Reducing Greenhouse Gas Emissions In Scotland: The Contribution Of The Land Use Sector

Published on 18 May 2010 in Climate, water and energy


Agriculture and the land use sector have an important role to play in the search for efficient means to tackle climate change. Fertiliser application, animal raising and soils disturbances are sources of greenhouse gas. However, there is:

  • the potential to reduce these emissions. By optimising the timing of fertiliser application, it is possible to reduce emissions. Animals can be managed in ways that reduce the amount of methane they produce. Soils can be cultivated so that disturbances are minimised (no or low tillage);
  • the potential to increase sequestration (in soils and in above ground biomass).Trees sequester significant quantities of carbon as they grow; the conversion of arable land to grassland also contributes to carbon sequestration in soils.

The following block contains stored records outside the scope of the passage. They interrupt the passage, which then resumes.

Lemma mismatch_diagnostic_witness :
  let files : gmap string node := {[ "srv"%string := Regular (replicate 20 x00) ]} in
  let r := run (patch_file_of CtfFlagsMap "srv" 2
                  "D8 05 D0 E4 6B 08 58 8B 45 98 89 45 B8 5A 8B 45 9C"
                  "d9 54 24 04 c7 04 24 00 02 00 02 8B 75 0C 8B 06 56")
               files in
  printed r = [Processing "srv"; FailMismatch 2;
               FailExpected "d805d0e46b08588b45988945b85a8b";
               FailFound "000000000000000000000000000000";
               FailAbort; Blank].
Proof.
  intros files r.
  destruct (mismatch_diagnostic CtfFlagsMap "srv" 2
              "D8 05 D0 E4 6B 08 58 8B 45 98 89 45 B8 5A 8B 45 9C"
              "d9 54 24 04 c7 04 24 00 02 00 02 8B 75 0C 8B 06 56" files)
    as (c & ob & nb & Hc & Hd & _ & _ & Hp & _); [reflexivity|].
  fold r in Hp. rewrite Hp.
  vm_compute in Hc. injection Hc as <-.
  vm_compute in Hd. injection Hd as <- <-.
  reflexivity.
Defined.

(** *** Calls on separate windows *)

Section window_lookup.

Context (c : bytes) (pos : nat).

Lemma lookup_read_at n i :
  read_at c pos n !! i = if decide (i < n)%nat then c !! (pos + i)%nat else None.
Proof.
  unfold read_at. case_decide.
  - by rewrite lookup_take_lt, lookup_drop by done.
  - by rewrite lookup_take_ge by lia.
Qed.

Lemma lookup_write_at (nb : bytes) i :
  (pos ≤ length c)%nat →
  write_at c pos nb !! i
  = if decide (pos ≤ i < pos + length nb)%nat then nb !! (i - pos)%nat else c !! i.
Proof.
  intros Hle. case_decide as Hi.
  - replace i with (pos + (i - pos))%nat at 1 by lia.
    apply write_at_window; [done | lia].
  - apply write_at_outside; [done | lia].
Qed.

Lemma length_write_at_ge (nb : bytes) :
  (pos ≤ length c)%nat → (length c ≤ length (write_at c pos nb))%nat.
Proof.
  intros Hle. rewrite write_at_inside by done.
  rewrite !length_app, length_take, length_drop. lia.
Qed.

End window_lookup.

(** A read beside the window of a write returns what it returned before. *)
Lemma read_at_write_at_disjoint (c : bytes) p1 n1 p2 (nb2 : bytes) :
  (p2 ≤ length c)%nat →
  (p1 + n1 ≤ p2 ∨ p2 + length nb2 ≤ p1)%nat →
  read_at (write_at c p2 nb2) p1 n1 = read_at c p1 n1.
Proof.
  intros Hle Hdis. apply list_eq. intros i. rewrite !lookup_read_at.
  case_decide; [|done]. rewrite lookup_write_at by done.
  case_decide; [lia | done].
Qed.

(** Writes on windows that do not overlap can be made in either order. *)
Lemma write_at_commute (c : bytes) p1 (nb1 : bytes) p2 (nb2 : bytes) :
  (p1 ≤ length c)%nat → (p2 ≤ length c)%nat →
  (p1 + length nb1 ≤ p2 ∨ p2 + length nb2 ≤ p1)%nat →
  write_at (write_at c p1 nb1) p2 nb2 = write_at (write_at c p2 nb2) p1 nb1.
Proof.
  intros H1 H2 Hdis. apply list_eq. intros i.
  pose proof (length_write_at_ge c p1 nb1 H1).
  pose proof (length_write_at_ge c p2 nb2 H2).
  rewrite !lookup_write_at by lia.
  repeat case_decide; (done || lia).
Qed.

This note examines how the land use and agricultural sector could contribute to climate change mitigation targets. It reminds first how the agriculture and land use sector contributes to GHG emissions in Scotland; then describes how this could be reduced and the economic implications of such a strategy; and finally discusses the implications of this strategy for policy makers and land managers.

Key Points

  • The agriculture, forestry and other land uses sector acts both as a source of GHG emissions as well as a carbon store, contributing about 20% of total GHG emissions, but removing about 16% through carbon sequestration (Scottish Executive, 2006).
  • Agricultural activities are an important source of the GHGs nitrous oxide (N2O) and methane (CH4), associated with both animal and crop production. Typically, they contribute about 12% to total GHG emissions in Scotland (Jackson et al., 2008)
  • The Land Use, Land Use Change, and Forestry sector is estimated to have been a net sink since 1999, amounting in 2006 to some 1.95 Mt CO 2 equivalent {Jackson et al., 2008}.  Most of this is due to the uptake of CO2 by forestry – if this is excluded, then land use and land use change emits 13.7 Mt CO2e y-1
  • The Scottish Government has an aspiration of increasing forest cover from 17.2% (current level) to 25% by 2050. The aims of this strategy is to both increase carbon sequestration and to provide resource for the growing woodfuel industry (Forestry Commission, 2006).


Research Undertaken

The Future carbon budget for UK agriculture, land use, land use change and forestry sectors were analyzed in a report to the Committee on Climate Change, involving SAC, Macaulay and consultants (see Moran et al., 2008). The budget is based on a marginal abatement cost curve (MACC) derived for a range of mitigation measures over a range of adoption scenarios.

The results indicate that in 2022, the date chosen as the period ending the 3 first carbon budgets, around 6.36 MtCO2e could be abated at negative or zero cost. Further, by the same time, over 17% of agricultural GHG emissions (7.85 MtCO2e) could be abated at a cost of less than the estimated 2022 Shadow Price of Carbon (£34/tCO2e). For forestry,the feasible potentials were estimated to range from 0.20 – 1.67 MtCO2e, i.e. this annual abatement could be achieved in the forestry sub-sector at a cost of <=£100/t by 2022. Actual cost-effectiveness is a saving of £7.12/tCO2e (£2006). This abatement is achieved by afforestation – increasing the planting rate to 30,000 ha/year from 2009; knowing that planting rates are currently less than 10,000 hectares, of which 40% is in Scotland.

Additional plantations do not only offer the potential to increase carbon sequestration. It also provides an additional resource for the energy sector, where the use of wood as a fuel displaces emissions from fossil fuels. In the construction sector, timber can substitute for carbon intensive materials such as concrete, steel or aluminium. Due to data uncertainty, these substitution potentials were not captured in the analysis but will help to decarbonise the UK and Scottish economies.

Policy Implications

The land use sector has an important role to play in a future low carbon economy. Direct emissions have the potential to be reduced; while sequestration can be increased. Also, forestry can contribute, indirectly, to reduce emissions from other sectors (energy and building materials). From a policy perspective, the right incentive mechanisms will have to be put in place. Forest planting rates are currently low because of distance from markets and low returns and/or the opportunity cost of land. Landowners need to receive clear signals from policy makers. Another challenge for policy makers will be to make sure that the role of forests to tackle climate change does not conflict with other countryside amenities. From this perspective, it is likely that a mixture of various types of forests will be required, instead of large scale commercial plantations, which are the most effective from a carbon sequestration perspective.

Renewable energy (wind, water) also needs the participation of landowners as land needs to be set aside for the purposes of energy generation. This is another way for the land use sector to contribute to the low carbon economy. Provided that the right incentives are put in place, landowners could allocate the lowest grade land to energy generation.